Source records.
################

(* ===== verification/Initialised.v ===== *)
(** * Ready means initialised

    The components that prepare their state in the cluster with a job (the
    master, the scheduler, the query tracker, the queue agents, the YQL agents)
    report [Ready] outside an update only after that job completed. *)

From S2P Require Import Prelude GoPath Api Kube Conditions Samples CellId Labeller Names Proxy Component Resources ConfigHelper Server InitJob Observe ServerComponent Nodes YtApi YtsaurusClient Masters StateJobs Agents.

(** [ready_only P m]: when [m] reports [Ready] without error outside an
    update, [P] holds of the world it leaves. *)
Section ReadyOnly.
Context {H E : Type} `{K : Kube E} `{CM : ConditionMeta}.
Context `{KL : !KubeLaws E K} `{CL : !ConditionMetaLaws CM}.
Local Abbreviation W := (World H E).
Implicit Types P : W -> Prop.

Definition ready_only P (m : M W SyncResult) : Prop :=
  forall w st w', m w = Some ((st, None), w') -> cst_SyncStatus st = SyncStatusReady ->
    st_State (status w') <> ClusterStateUpdating -> P w'.

Lemma ready_only_bind {A} P (m : M W A) f : (forall a, ready_only P (f a)) -> ready_only P (m ≫= f).
Proof. intros Hf w st w' (a & w1 & _ & Hrun)%bind_inv. by apply (Hf a w1). Qed.

Lemma ready_only_error P st err : ready_only P (mret (st, Some err)).
Proof. by intros w st' w' [=]. Qed.

Lemma ready_only_other P st err : cst_SyncStatus st <> SyncStatusReady -> ready_only P (mret (st, err)).
Proof. by intros Hst w st' w' [= <- _ _] ?. Qed.

Lemma ready_only_panic P : ready_only P panic.
Proof. by intros w st w'. Qed.

(** The guard of an update answers [Ready] only while updating. *)
Lemma ready_only_updating_guard P h rest :
  preserves update_frame h -> ready_only P rest -> ready_only P (updating_guard h rest).
Proof.
  intros Hh Hr w st w' Hrun Hst Hup. unfold updating_guard, GetClusterState in Hrun.
  rewrite run_gets in Hrun. apply bind_inv in Hrun as ([o err] & w1 & Hg & Hrun). simpl in Hrun.
  destruct o as [st1|]; [|by apply (Hr w1 st w')].
  case_decide as Hs; [|discriminate Hg]. injection Hrun as _ _ <-. destruct Hup. rewrite <- Hs.
  destruct (Hh _ _ _ Hg Hs) as [Hc _]. by apply control_state in Hc.
Qed.

(** A job answers [Ready] only when its condition is set, and then changes
    nothing. *)
Lemma InitJob_ready `{CO : Codec} (j : InitJob H E) dry (w w' : W) st err :
  ij_conditionsManager j = Ytsaurus_conditions ->
  InitJob_Sync j dry w = Some ((st, err), w') -> cst_SyncStatus st = SyncStatusReady ->
  w' = w /\ condition_true w (ij_initCompletedCondition j) = true.
Proof.
  intros Hj Hrun Hst. unfold InitJob_Sync in Hrun. rewrite Hj in Hrun. simpl in Hrun.
  unfold IsStatusConditionTrue in Hrun. rewrite run_gets in Hrun. unfold condition_true.
  destruct (meta_IsStatusConditionTrue _ _); [by injection Hrun as _ _ <-|]. exfalso.
  apply bind_inv in Hrun as (e & w1 & _ & Hrun). destruct e; cbv beta iota delta [negb] in Hrun.
  - apply bind_inv in Hrun as (b & w2 & _ & Hrun). destruct b; cbv beta iota delta [negb] in Hrun.
    + apply bind_inv in Hrun as (u & w3 & _ & Hrun). by injection Hrun as <- _ _.
    + by injection Hrun as <- _ _.
  - apply bind_inv in Hrun as (u & w3 & _ & Hrun). by injection Hrun as <- _ _.
Qed.

Lemma ready_only_job `{CO : Codec} P (j : InitJob H E) dry :
  ij_conditionsManager j = Ytsaurus_conditions ->
  (forall w, condition_true w (ij_initCompletedCondition j) = true -> P w) ->
  ready_only P (InitJob_Sync j dry).
Proof. intros Hj HP w st w' Hrun Hst _. destruct (InitJob_ready _ _ _ _ _ _ Hj Hrun Hst) as [-> Hc]. auto. Qed.

Lemma ready_only_await_all P (cs : list (Component W)) rest :
  ready_only P rest -> ready_only P (await_all cs rest).
Proof.
  intros Hr. induction cs as [|c cs IH]; simpl; [done|]. apply ready_only_bind. intros [st []];
    [apply ready_only_error|]. destruct (negb _); [by apply ready_only_other|done].
Qed.

Lemma ready_only_await_nodes P (cs : list (Component W)) rest :
  ready_only P rest -> ready_only P (await_tablet_nodes cs rest).
Proof.
  intros Hr. induction cs as [|c cs IH]; simpl; [done|]. apply ready_only_bind. intros [st []];
    [apply ready_only_error|]. destruct (negb _); [by apply ready_only_other|done].
Qed.
End ReadyOnly.

(** Follows a [doSync] method down to its job. *)
Ltac ready_step :=
  match goal with
  | |- ready_only _ (mret (_, Some _)) => apply ready_only_error
  | |- ready_only _ (mret (_, _)) => apply ready_only_other; discriminate
  | |- ready_only _ panic => apply ready_only_panic
  | |- ready_only _ (updating_guard _ _) => apply ready_only_updating_guard; [solve [eauto with frame]|]
  | |- ready_only _ (await_all _ _) => apply ready_only_await_all
  | |- ready_only _ (await_tablet_nodes _ _) => apply ready_only_await_nodes
  | |- ready_only _ (_ ≫= _) => apply ready_only_bind; intros ?
  | |- ready_only _ (if ?b then _ else _) => destruct b eqn:?
  | |- ready_only _ (match ?x with _ => _ end) => destruct x eqn:?
  | |- ready_only _ (let _ := _ in _) => cbv zeta
  | |- ready_only _ (server_guards _ _ _) => unfold server_guards
  | |- ready_only _ (local_update_guard _ _) => unfold local_update_guard
  | |- ready_only _ (await_running _ _) => unfold await_running
  | |- ready_only _ (await_ready _ _) => unfold await_ready
  | |- ready_only _ (sync_server _ _ _ _) => unfold sync_server
  | |- ready_only _ (pending_secret _ _ _ _) => unfold pending_secret
  | |- ready_only _ (pending _ _ _ _ _) => unfold pending
  | |- ready_only _ (await_pods _ _) => unfold await_pods
  end.
Ltac solve_ready := repeat ready_step.

(** ** The components *)

Section Components.
Context {H E : Type} `{K : Kube E} `{CM : ConditionMeta} `{CO : Codec} `{CY : ContainerYaml}.
Context `{Y : Yt E} `{EN : Entropy E} `{YT : YsonText} `{MO : MapOrder E}.
Context `{KL : !KubeLaws E K} `{CL : !ConditionMetaLaws CM}.
Local Abbreviation W := (World H E).

Definition job_completed (j : InitJob H E) (w : W) : Prop :=
  condition_true w (ij_initCompletedCondition j) = true.

(** The components and what their being ready tells.  Of their server and of
    the components they wait for only the interfaces are known. *)
Inductive initialised_by : (bool -> M W SyncResult) -> (W -> Prop) -> Prop :=
| by_Master m :
    PodsLaws (sv_pods (lsc_server (ma_base m))) ->
    ij_conditionsManager (ma_initJob m) = Ytsaurus_conditions ->
    ij_conditionsManager (ma_exitReadOnlyJob m) = Ytsaurus_conditions ->
    initialised_by (Master_doSync m) (job_completed (ma_initJob m))
| by_Scheduler s :
    PodsLaws (sv_pods (lsc_server (sch_base s))) ->
    ij_conditionsManager (sch_initUser s) = Ytsaurus_conditions ->
    ij_conditionsManager (sch_initOpArchive s) = Ytsaurus_conditions ->
    initialised_by (Scheduler_doSync s)
      (fun w => needOpArchiveInit s = true -> job_completed (sch_initOpArchive s) w)
| by_QueryTracker qt :
    PodsLaws (sv_pods (lsc_server (qt_base qt))) ->
    ij_conditionsManager (qt_initQTState qt) = Ytsaurus_conditions ->
    initialised_by (QueryTracker_doSync qt)
      (fun w => job_completed (qt_initQTState qt) w /\ condition_true w (qt_initCondition qt) = true)
| by_QueueAgent qa :
    PodsLaws (sv_pods (lsc_server (qa_base qa))) ->
    ij_conditionsManager (qa_initQAState qa) = Ytsaurus_conditions ->
    initialised_by (QueueAgent_doSync qa)
      (fun w => job_completed (qa_initQAState qa) w /\ condition_true w (qa_initCondition qa) = true)
| by_YqlAgent yq :
    PodsLaws (sv_pods (lsc_server (yq_base yq))) ->
    ij_conditionsManager (yq_initEnvironment yq) = Ytsaurus_conditions ->
    initialised_by (YqlAgent_doSync yq) (job_completed (yq_initEnvironment yq)).

Lemma ready_handle u l (p : podsManager W) dry P rest :
  PodsLaws p -> ready_only P rest ->
  ready_only P (updating_guard (handleUpdatingClusterState u l p dry) rest).
Proof. intros. apply ready_only_updating_guard; [solve_frame|done]. Qed.

Lemma conditions_frame (j : InitJob H E) :
  ij_conditionsManager j = Ytsaurus_conditions -> ConditionManagerFrame (ij_conditionsManager j).
Proof. intros ->. apply _. Qed.

(** The last steps of the query tracker and of the queue agents: the job,
    then the condition of their own. *)
Lemma after_job dry prepare (j : InitJob H E) (t : string) (otherwise : M W SyncResult) P :
  ij_conditionsManager j = Ytsaurus_conditions ->
  (forall w, job_completed j w -> condition_true w t = true -> P w) -> ready_only P otherwise ->
  ready_only P (_ ← (prepare : M W unit);
    '(status, err) ← InitJob_Sync j dry;
    if negb (no_error err) || negb (bool_decide (cst_SyncStatus status = SyncStatusReady)) then
      mret (status, err)
    else
      initialised ← IsStatusConditionTrue t;
      if (initialised : bool) then ready else otherwise).
Proof.
  intros Hj HP Ho. apply ready_only_bind. intros _ w st w' Hrun Hst Hup.
  apply bind_inv in Hrun as ([st1 err] & w1 & Hjob & Hrun).
  destruct err as [e|]; simpl in Hrun; [by injection Hrun|].
  case_bool_decide as Hst1; simpl in Hrun; [|by injection Hrun as <- <-].
  destruct (InitJob_ready _ _ _ _ _ _ Hj Hjob Hst1) as [-> Hc].
  unfold IsStatusConditionTrue in Hrun. rewrite run_gets in Hrun.
  destruct (meta_IsStatusConditionTrue _ _) eqn:Ht; [|by apply (Ho w st w')].
  injection Hrun as _ <-. by apply HP.
Qed.

Lemma initialised_ready doSync P dry : initialised_by doSync P -> ready_only P (doSync dry).
Proof.
  destruct 1 as [m Hp Hi He|s Hp Hu Ha|qt Hp Hj|qa Hp Hj|yq Hp Hj].
  - unfold Master_doSync. pose proof (conditions_frame _ He).
    assert (preserves update_frame (Master_updating m dry)) by (unfold Master_updating; solve_frame).
    solve_ready; by apply ready_only_job.
  - unfold Scheduler_doSync. pose proof (conditions_frame _ Ha).
    assert (preserves update_frame (updateOpArchive s dry)) by (unfold updateOpArchive; solve_frame).
    solve_ready.
    + intros w st w' Hrun Hst _ Hn.
      match goal with He : negb (needOpArchiveInit s) = true |- _ => by rewrite Hn in He end.
    + unfold initOpAchieve. solve_ready; [by apply ready_only_other|by apply ready_only_job].
  - unfold QueryTracker_doSync. pose proof (conditions_frame _ Hj).
    assert (preserves update_frame (updateQTState qt dry)) by (unfold updateQTState; solve_frame).
    assert (forall dry, ready_only (fun w => job_completed (qt_initQTState qt) w /\
      condition_true w (qt_initCondition qt) = true) (qt_run_job qt dry)).
    { intros. unfold qt_run_job. apply after_job; [done|done|by apply ready_only_other]. }
    solve_ready; [done|]. unfold qt_initialize. solve_ready. done.
  - unfold QueueAgent_doSync.
    assert (forall dry client, ready_only (fun w => job_completed (qa_initQAState qa) w /\
      condition_true w (qa_initCondition qa) = true) (qa_run_job qa dry client)).
    { intros. unfold qa_run_job. apply after_job; [done|done|]. solve_ready. }
    solve_ready. unfold qa_initialize. solve_ready; done.
  - unfold YqlAgent_doSync. solve_ready; by apply ready_only_job.
Qed.

(** C34. A component is ready only when it is initialised: outside an update,
    if a master, a query tracker, a queue agent or a YQL agent reports
    [Ready] without error, in a dry run or a wet one, the job that prepares
    its state is completed (and for the two in the middle, the YT client has
    finished its part, too); so does a scheduler whose cluster has tablet
    nodes to keep the operations archive. *)
Theorem ready_means_initialised (doSync : bool -> M W SyncResult) (P : W -> Prop) (dry : bool)
    (w w' : W) (st : ComponentStatus) (Hby : initialised_by doSync P)
    (Hrun : doSync dry w = Some ((st, None), w')) (Hready : cst_SyncStatus st = SyncStatusReady)
    (Hup : st_State (status w') <> ClusterStateUpdating) : P w'.
Proof. by apply (initialised_ready _ _ dry Hby w st w'). Qed.
End Components.

Import RefKube RefMeta RefCodec.

Import NoCluster.

Module InitialisedWitness.
#[export] Instance yson_text : YsonText := {| yson_acl := fun _ => None; yson_medium := fun _ => None |}.
#[export] Program Instance order : MapOrder YtsaurusStatus := {| range_keys := fun _ s => elements s |}.
Solve All Obligations with done.
#[export] Instance container_yaml : ContainerYaml := fun _ => inl "not a container"%string.

Definition done (t : string) : Condition := mkCondition t ConditionTrue 0 "Done" "".
(** The job and the query tracker's part are done. *)
Definition world : World StateJobWitness.heap_t YtsaurusStatus :=
  let w := StateJobWitness.world ClusterStateRunning UpdateStateNone JobWitness.job_done
    [completed_condition StateJobWitness.job; done "queryTrackerInitCompleted"] in
  mkWorld (resource w) ((heap w).1, (token, (heap w).2.2)) (ext w).
End InitialisedWitness.

Import InitialisedWitness.

Lemma ready_means_initialised_witness :
  QueryTracker_doSync StateJobWitness.query_tracker true world =
    Some ((SimpleStatus SyncStatusReady, None), world) /\
  job_completed StateJobWitness.job world.
Proof.
  split; [vm_compute; reflexivity|].
  refine (proj1 (ready_means_initialised (QueryTracker_doSync StateJobWitness.query_tracker)
    (fun w => job_completed StateJobWitness.job w /\ condition_true w "queryTrackerInitCompleted" = true)
    true world world (SimpleStatus SyncStatusReady) _ _ eq_refl _)).
  - refine (by_QueryTracker StateJobWitness.query_tracker _ eq_refl). split; intros w a w' [= <- <-]; done.
  - vm_compute. reflexivity.
  - discriminate.
Defined.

################

Exercise objective. Copy out the line holding "Import NoCluster.". Then copy every later line of the data, unchanged, through the last one.

Task response.
Import NoCluster.

Module InitialisedWitness.
#[export] Instance yson_text : YsonText := {| yson_acl := fun _ => None; yson_medium := fun _ => None |}.
#[export] Program Instance order : MapOrder YtsaurusStatus := {| range_keys := fun _ s => elements s |}.
Solve All Obligations with done.
#[export] Instance container_yaml : ContainerYaml := fun _ => inl "not a container"%string.

Definition done (t : string) : Condition := mkCondition t ConditionTrue 0 "Done" "".
(** The job and the query tracker's part are done. *)
Definition world : World StateJobWitness.heap_t YtsaurusStatus :=
  let w := StateJobWitness.world ClusterStateRunning UpdateStateNone JobWitness.job_done
    [completed_condition StateJobWitness.job; done "queryTrackerInitCompleted"] in
  mkWorld (resource w) ((heap w).1, (token, (heap w).2.2)) (ext w).
End InitialisedWitness.

Import InitialisedWitness.

Lemma ready_means_initialised_witness :
  QueryTracker_doSync StateJobWitness.query_tracker true world =
    Some ((SimpleStatus SyncStatusReady, None), world) /\
  job_completed StateJobWitness.job world.
Proof.
  split; [vm_compute; reflexivity|].
  refine (proj1 (ready_means_initialised (QueryTracker_doSync StateJobWitness.query_tracker)
    (fun w => job_completed StateJobWitness.job w /\ condition_true w "queryTrackerInitCompleted" = true)
    true world world (SimpleStatus SyncStatusReady) _ _ eq_refl _)).
  - refine (by_QueryTracker StateJobWitness.query_tracker _ eq_refl). split; intros w a w' [= <- <-]; done.
  - vm_compute. reflexivity.
  - discriminate.
Defined.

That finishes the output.